You hear insults screamed by frustrated motorists. In casual conversations, anyone who does not agree with the speaker is a moron. You read hateful epithets in posts to the Somerville News website and in the venom that the Somerville Journal prints in its Speak Out section. Once in awhile these insults have some small element of humor or creativity. More often, they are just the same worn out words, heard over and over, whose only meaning is to express the speaker’s contempt.
Some readers will respond that this happens everywhere. It does not. There are thousands of communities in the South, Midwest, and Far West where you will seldom, if ever, hear such insults. Even in Eastern Massachusetts, the Somerville Journal is the only paper in the Community Newspaper Corporation chain in which you will read such venom spewed from and toward your neighbors. And Speak Out seems to be the most popular section of that newspaper.
Yes, it’s true that American culture, as a whole, is moving in this direction. You see it everywhere—from hate mongers like Ann Coulter, to popular computer games based on superior hand-eye coordination in slaughtering imaginary characters for nameless offenses. For a quarter century, national political discourse has been decreasingly about ideas, issues, and evidence, and increasingly about finding whatever narrow real or fictional aspect of one’s opponent that most resonates with public fear and anger, and broadcasting that caricature as loudly and repetitively as possible.
The fact that Newt Gingrich Republicans popularized this technique does not make them morally inferior to their opponents. Those opponents were quick to emulate their tormentors for the simple reason that the technique was effective—not in crafting solutions to shared problems, increasing understanding, or making compromises, but in achieving political dominance. And despite name-calling’s pervasive incidence, Somerville seems to be on its bleeding edge.
Some will say that those who are offended by name-calling are too thin skinned and humorless.

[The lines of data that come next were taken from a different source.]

(* ===== verification/FormatDtb.v ===== *)
(** * The dtb format of a state (common/state/backend_format_dtb.c)

    A state packed as a flattened device tree: [pack] converts the variables to
    nodes and writes them as a blob, [verify] reads a blob into nodes, [unpack]
    imports the variables from the nodes that [verify] left behind.

    As in [Fdt], a function that leaves a buffer has the result [None]. *)

From stdpp Require Import base list strings.
From Stdlib Require Import ZArith Lia.
From Stdlib Require Strings.String.
From S2P Require Import Prelude Storage Direct Of StateVars State Fdt.

Module FormatDtb.
Import Storage Of StateVars State Fdt.

(** ** Operations *)

(** The tree that was read or written last. *)
Record state_backend_format_dtb := FormatDtb {
  d_root : option device_node
}.

Section Dtb.

(** Buffers come from the allocator: [addr] is the address of one.  [junk] is what
    fresh memory holds, [live] the node of the state in the device tree. *)
Context (addr : Z) (junk : nat -> list byte) (live : option device_node).

(** The reader gets the bytes that the blob says it has; it uses no others. *)
Definition state_backend_format_dtb_verify (f : state_backend_format_dtb) (magic : Z) (buf : list byte)
    (len flags : Z) : option (Z * Z * state_backend_format_dtb) :=
  if len <? sizeof_fdt_header then Some (- EINVAL, len, f)
  else
    dtb_len <-! ld32 buf o_totalsize;;
    if len <? dtb_len then Some (- EINVAL, len, f)
    else
      root <-! of_unflatten_dtb addr (take (Z.to_nat dtb_len) buf) (s32 dtb_len);;
      Some match root with
           | Err e => (e, len, FormatDtb None)
           | Ok root => (0, dtb_len, FormatDtb (Some root))
           end.

(** Without a tree of an earlier [verify] the buffer is read here; the result is
    not looked at, a null tree has no magic. *)
Definition state_backend_format_dtb_unpack (f : state_backend_format_dtb) (magic : Z) (vars : list state_variable)
    (buf : list byte) (len : Z) : option (Z * list state_variable * state_backend_format_dtb) :=
  f <-! match d_root f with
        | Some _ => Some f
        | None => r <-! state_backend_format_dtb_verify f 0 buf len 0;; Some (snd r)
        end;;
  let '(ret, cs) := match d_root f with
                    | Some root => load_from_node magic (ConvSt vars []) root
                    | None => (- EINVAL, ConvSt vars [])
                    end in
  Some (ret, cs_vars cs, FormatDtb None).

(** The packed bytes are those of the blob, not of the memory it lies in. *)
Definition state_backend_format_dtb_pack (f : state_backend_format_dtb) (magic : Z) (vars : list state_variable)
  : option (res (list byte) * state_backend_format_dtb) :=
  match state_to_node vars magic live None STATE_CONVERT_TO_NODE with
  | Err e => Some (Err e, f)
  | Ok root =>
      fdt <-! of_flatten_dtb junk root;;
      match fdt with
      | None => Some (Err (- EINVAL), f)
      | Some fdt =>
          len <-! ld32 fdt o_totalsize;;
          Some (Ok (take (Z.to_nat len) fdt), FormatDtb (Some root))
      end
  end.

Definition backend_format_dtb_create : state_backend_format_dtb := FormatDtb None.

(** ** The contract of a format *)

(** [verify] never leaves a buffer of the size it is given. *)
Lemma dtb_verify_some f magic buf len flags :
  0 <= len <= Z.of_nat (length buf) -> Z.of_nat (length buf) < 2 ^ 31 ->
  exists r, state_backend_format_dtb_verify f magic buf len flags = Some r.
Proof.
  intros Hl Hs. unfold state_backend_format_dtb_verify. destruct (len <? sizeof_fdt_header) eqn:E; [by eexists|].
  bool_prop. change sizeof_fdt_header with 40 in E.
  destruct (ld32_some buf o_totalsize) as (dtb_len & -> & Hd); [done|unfold o_totalsize; lia|].
  destruct (len <? dtb_len) eqn:E1; [by eexists|]. bool_prop. rewrite s32_small by lia.
  destruct (unflatten_some addr (take (Z.to_nat dtb_len) buf) dtb_len) as [r ->]; [rewrite length_take; lia..|].
  by eexists.
Qed.

#[export] Instance dtb_ops : FormatOps state_backend_format_dtb := {
  verify f magic buf len flags :=
    default (- EINVAL, len, f) (state_backend_format_dtb_verify f magic buf len flags)
}.

(** A blob that is accepted has a header. *)
Lemma unflatten_header buf size t :
  0 <= size < 2 ^ 32 -> of_unflatten_dtb addr buf (s32 size) = Some (Ok t) -> 40 <= size.
Proof.
  intros Hs. unfold of_unflatten_dtb, fdt_parse_header.
  destruct (u64 (s32 size) <? sizeof_fdt_header) eqn:E; [done|]. intros _. bool_prop.
  destruct (decide (size < 2 ^ 31)) as [H|H]; [|lia]. rewrite s32_small, u64_small in E by lia. done.
Qed.

Lemma ld32_take buf n off : (Z.to_nat off + 4 <= n)%nat -> 0 <= off ->
  Z.of_nat n <= Z.of_nat (length buf) -> ld32 (take n buf) off = ld32 buf off.
Proof.
  intros H1 H2 H3. unfold ld32, ld. rewrite length_take_le by lia.
  replace (off + 4 <=? Z.of_nat n) with true by lia.
  replace (off + 4 <=? Z.of_nat (length buf)) with true by lia.
  destruct (0 <=? off); cbn [andb]; [|done]. do 2 f_equal. unfold read_at.
  rewrite skipn_firstn_comm, take_take. f_equal. lia.
Qed.

Lemma dtb_verify_safe f magic d n flags :
  0 <= n <= Z.of_nat (length d) -> let '(_, n', _) := verify f magic d n flags in 0 <= n' <= n.
Proof.
  intros Hn. cbn [verify dtb_ops]. unfold state_backend_format_dtb_verify.
  destruct (n <? sizeof_fdt_header); [cbn; lia|].
  destruct (ld32 d o_totalsize) as [dl|] eqn:El; [|cbn; lia].
  destruct (n <? dl) eqn:E; bool_prop; [cbn; lia|].
  destruct (of_unflatten_dtb _ _ _) as [[t|e]|] eqn:Eu; cbn; [|lia..].
  split; [|lia]. unfold ld32 in El. destruct (ld d o_totalsize 4); inv El. apply le_val_nonneg.
Qed.

(** Only the bytes of the blob count. *)
Lemma dtb_verify_prefix f g magic flags d n n' f' d2 n2 :
  0 <= n <= Z.of_nat (length d) -> verify f magic d n flags = (0, n', f') -> n' <= n2 <= Z.of_nat (length d2) ->
  take (Z.to_nat n') d2 = take (Z.to_nat n') d -> exists g', verify g magic d2 n2 flags = (0, n', g').
Proof.
  intros Hn. cbn [verify dtb_ops]. unfold state_backend_format_dtb_verify.
  destruct (n <? sizeof_fdt_header) eqn:E0; bool_prop; [done|]. change sizeof_fdt_header with 40 in *.
  destruct (ld32_some d o_totalsize) as (dl & El & Hdl); [done|unfold o_totalsize; lia|]. rewrite El.
  destruct (n <? dl) eqn:E1; bool_prop; [done|].
  destruct (of_unflatten_dtb addr (take (Z.to_nat dl) d) (s32 dl)) as [[t|e]|] eqn:Eu; [| |done].
  2:{ intros Hr. injection Hr as -> _ _. by apply unflatten_err in Eu. }
  intros Hr Hn2 Htake. injection Hr as <- <-. pose proof (unflatten_header _ _ _ Hdl Eu) as H40.
  replace (n2 <? 40) with false by lia.
  assert (El2 : ld32 d2 o_totalsize = Some dl).
  { rewrite <- El, <- (ld32_take d2 (Z.to_nat dl)), <- (ld32_take d (Z.to_nat dl)), Htake by (unfold o_totalsize; lia). done. }
  rewrite El2. replace (n2 <? dl) with false by lia. rewrite Htake, Eu. by eexists.
Qed.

This is true in certain contexts. Good-natured bantering among friends has existed for a long as humans have spoken words.
In the Compton streets of my youth, African American friends and I played the dozens—“cracking” or “ranking” on each other or the other’s family until one player could not come back with a respectable insult. It was a contest of mental agility and toughness, humor, verbal skill, and self-control. One didn’t have to “win” to be effective or respected.

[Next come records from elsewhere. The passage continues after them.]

(** Requests inside of the file that do not make it shorter. *)
Definition request_ok (s : fs (H := H)) (rq : request) : Prop :=
  match rq with
  | Read _ n => 0 <= n < 2 ^ 31
  | Pread _ n off => 0 <= n < 2 ^ 31 /\ 0 <= off <= i_size s
  | Write _ buf => Z.of_nat (length buf) < 2 ^ 31 /\ i_size s + Z.of_nat (length buf) < 2 ^ 61
  | Pwrite _ buf off => Z.of_nat (length buf) < 2 ^ 31 /\ i_size s + Z.of_nat (length buf) < 2 ^ 61 /\ 0 <= off <= i_size s
  | Ftruncate _ n => i_size s <= n < 2 ^ 61
  | Lseek _ off _ => - 2 ^ 62 < off < 2 ^ 62
  end.

Lemma file_facts s : file_ok s -> 0 <= i_size s /\ i_size s <= Z.of_nat (length (bytes_in (r_data (f_inode s)))) /\
  Z.of_nat (length (content (abs s))) = i_size s.
Proof.
  intros ((Hc & Ha & Hm & Hs & _) & Hi & Hmax & _). unfold total in *. cbn. rewrite length_take. lia.
Qed.

Lemma read_spec s f n :
  file_ok s -> 0 <= n < 2 ^ 31 -> 0 <= f_pos f <= i_size s ->
  exists node', __read s f n =
    (if Z.land (f_flags f) O_ACCMODE =? O_WRONLY then Some (- EBADF, [], s)
     else let d := read_at (content (abs s)) (Z.to_nat (f_pos f)) (Z.to_nat n) in
          Some (Z.of_nat (length d), d, set_inode s node')) /\
    file_ok (set_inode s node') /\ abs (set_inode s node') = abs s.
Proof.
  intros Hok Hn Hp. destruct (file_facts s Hok) as (H0 & H1 & H2). pose proof Hok as (Hnode & Hi & Hmax & Hfs & Hz).
  pose proof Hnode as (_ & Ha & Hm & Hsz & _). unfold __read. destruct (_ =? O_WRONLY).
  { exists (f_inode s). by destruct s. }
  rewrite !u64_small by lia.
  set (count := if i_size s <? f_pos f + n then i_size s - f_pos f else n).
  assert (Hcount : 0 <= count < 2 ^ 31 /\ f_pos f + count <= i_size s /\ (count = n \/ f_pos f + count = i_size s /\ count <= n))
    by (subst count; destruct (_ <? _) eqn:E; bool_prop; lia).
  assert (Hd : read_at (content (abs s)) (Z.to_nat (f_pos f)) (Z.to_nat n)
    = read_at (bytes_in (r_data (f_inode s))) (Z.to_nat (f_pos f)) (Z.to_nat count)).
  { cbn [abs content]. unfold read_at. rewrite skipn_firstn_comm, take_take. f_equal. lia. }
  rewrite Hd. destruct (count =? 0) eqn:Ez; bool_prop.
  { exists (f_inode s). replace (Z.to_nat count) with 0%nat by lia. unfold read_at. rewrite take_0. by destruct s. }
  unfold ramfs_read. rewrite s32_small by lia.
  destruct (read_loop_spec (S (S (length (r_data (f_inode s))))) (f_inode s) (f_pos f) count Hnode)
    as (node' & -> & Hok' & D' & S' & A'); [lia|lia|lia|apply rounds_start; lia|].
  cbn [Z.ltb Z.compare]. exists node'. split.
  { do 3 f_equal. rewrite length_read_at by lia. lia. }
  unfold file_ok, abs. cbn [f_inode i_size files set_inode]. rewrite D', S'. done.
Qed.

(** Zeroes stay zeroes. *)
Lemma zeroes_split k n : exists k', drop n (zeroes k) = zeroes k' /\ take n (zeroes k) = replicate (n `min` Z.to_nat k) Init.Byte.x00.
Proof.
  exists (Z.of_nat (Z.to_nat k - n)). unfold zeroes. rewrite drop_replicate, take_replicate, Nat2Z.id. done.
Qed.
(* ===== verification/DosPart.v ===== *)
(** * DOS partition tables (common/partitions/dos.c)

    The table of four entries in the first block of a disk, the chain of logical
    partitions, and writing a table.  Blocks go through the cache of common/block.c. *)

From stdpp Require Import base list strings.
From Stdlib Require Import ZArith Lia.
From S2P Require Import Prelude Strtox Block Partitions.

Module DosPart.

Import Block Partitions.

(** A partition with the fields of its entry. *)
Record dos_partition := DosPartition {
  part : partition;
  extended : bool;
  logical : bool;
  boot_indicator : byte;
  chs_begin : list byte;
  type : byte;
  chs_end : list byte
}.

Record dos_partition_desc := DosDesc {
  signature : Z;
  dparts : list dos_partition
}.

Definition is_extended_partition (p : partition) : bool :=
  (byte_val (dos_partition_type p) =? 5) || (byte_val (dos_partition_type p) =? 0x0f) ||
  (byte_val (dos_partition_type p) =? 0x85).

(** The bytes of [typeuuid] when only [dos_partition_type] was set. *)
Definition dos_type_union (t : byte) : list byte := t :: replicate 15 Init.Byte.x00.

(** "%08x-%02x" *)
Definition dos_partuuid (signature partno : Z) : list byte :=
  flat_map hex_byte_pack (be_bytes 4 signature) ++ [Init.Byte.x2d] ++ hex_byte_pack (byte_of partno).

(** [struct partition_entry] at an offset. *)
Definition e_boot (buf : list byte) (off : nat) : byte := nth off buf Init.Byte.x00.
Definition e_type (buf : list byte) (off : nat) : byte := nth (off + 4) buf Init.Byte.x00.
Definition e_start (buf : list byte) (off : nat) : Z := get_le buf (off + 8) 4.
Definition e_size (buf : list byte) (off : nat) : Z := get_le buf (off + 12) 4.

Definition entry_part (buf : list byte) (off : nat) (p : partition) (extended logical : bool) : dos_partition :=
  DosPartition p extended logical (e_boot buf off) (read_at buf (off + 1) 3) (e_type buf off) (read_at buf (off + 5) 3).

Section Dos.

Context {D : Type} (PAGE_SIZE : Z) (CONFIG_BLOCK_WRITE CONFIG_BLOCK_STATS : bool) (ops : block_device_ops (D := D)).

Local Abbreviation block_read := (block_read CONFIG_BLOCK_STATS ops).
Local Abbreviation block_write := (block_write CONFIG_BLOCK_WRITE CONFIG_BLOCK_STATS ops).
Local Abbreviation block_device := (block_device (D := D)).

(** ** Reading *)

Definition read_mbr (blk : block_device) : option (list byte) * block_device :=
  let '(ret, buf, blk) := block_read blk 0 1 in
  (if negb (ret =? 0) then None else Some buf, blk).

(** The chain of logical partitions: [partno] runs from 4 to [MAX_PARTITION]. *)
Fixpoint ebr_loop (n : nat) (blk : block_device) (first_sec_ ebr_sector partno sig : Z)
  : list dos_partition * block_device :=
  match n with
  | O => ([], blk)
  | S n =>
      let '(rc, buf, blk) := block_read blk ebr_sector 1 in
      if negb (rc =? 0) then ([], blk)
      else if negb (get_u8 buf 0x1fe =? 0x55) || negb (get_u8 buf 0x1ff =? 0xaa) then ([], blk)
      else if existsb (fun i => negb (get_u8 buf (0x1de + i) =? 0)) (seq 0 32) then ([], blk)
      else
        let t := e_type buf 0x1be in
        let p := Partition [] (dos_partuuid sig (partno + 1)) (u32 (ebr_sector + e_start buf 0x1be)) (e_size buf 0x1be)
                   (dos_type_union t) partno 0 0 in
        let dpart := entry_part buf 0x1be p false true in
        if negb (e_start buf 0x1ce =? 0) then
          let '(l, blk) := ebr_loop n blk first_sec_ (u32 (first_sec_ + e_start buf 0x1ce)) (partno + 1) sig in
          (dpart :: l, blk)
        else ([dpart], blk)
  end.

Definition dos_extended_partition (blk : block_device) (p : partition) (sig : Z) : list dos_partition * block_device :=
  ebr_loop (Z.to_nat (MAX_PARTITION - 4)) blk (first_sec p) (u32 (first_sec p)) 4 sig.

Definition extract_flags (buf : list byte) (off : nat) : Z :=
  Z.lor (if byte_val (e_boot buf off) =? 0x80 then DEVFS_PARTITION_BOOTABLE_LEGACY else 0)
        (if byte_val (e_type buf off) =? 0xef then DEVFS_PARTITION_BOOTABLE_ESP else 0).

(** The entries from slot [i] on. *)
Fixpoint primary_loop (slots : list nat) (buf : list byte) (sig : Z) : list dos_partition :=
  match slots with
  | [] => []
  | i :: slots =>
      let off := (446 + i * 16)%nat in
      let rest := primary_loop slots buf sig in
      if e_start buf off =? 0 then rest
      else
        let p := Partition [] (dos_partuuid sig (Z.of_nat i + 1)) (e_start buf off) (e_size buf off)
                   (dos_type_union (e_type buf off)) (Z.of_nat i) (extract_flags buf off) 0 in
        let ext := is_extended_partition p in
        let p := if ext then Partition (name p) (partuuid p) (first_sec p) 2 (typeuuid p) (num p) (flags p) (typeflags p) else p in
        entry_part buf off p ext false :: rest
  end.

Among friends, the competition was light hearted. What made it a game, and made the game acceptable, was easy reciprocity, and understanding that your opponent genuinely knew and respected you. In that context, signifying was a way to diffuse tension, rather than an escalation toward violence.
This is not so different from bantering among Irish and Italian kids on the streets of Somerville fifty years ago. What is different here and now is that the insults are most likely to be hurled between those who know each other the least.
And this may be one clue to the causes for name-calling’s current prevalence here. We are still honest, unpretentious people, but we don’t know each other that well any more. I’ve written in the past about how the disintegration of those homegrown institutions that made up the fabric of our community has eliminated the many opportunities and obligations that we once had to know each other. The more that we know each other, the less we are likely to reduce the other to one contemptuous epithet, and the more we understand the hurtful consequences of doing so.
Another cause is that we have more things to be angry about now, but fewer apparent opportunities to do something about them. But name calling only worsens this situation. It is a symptom of perceived powerlessness, and it recreates the conditions of powerlessness.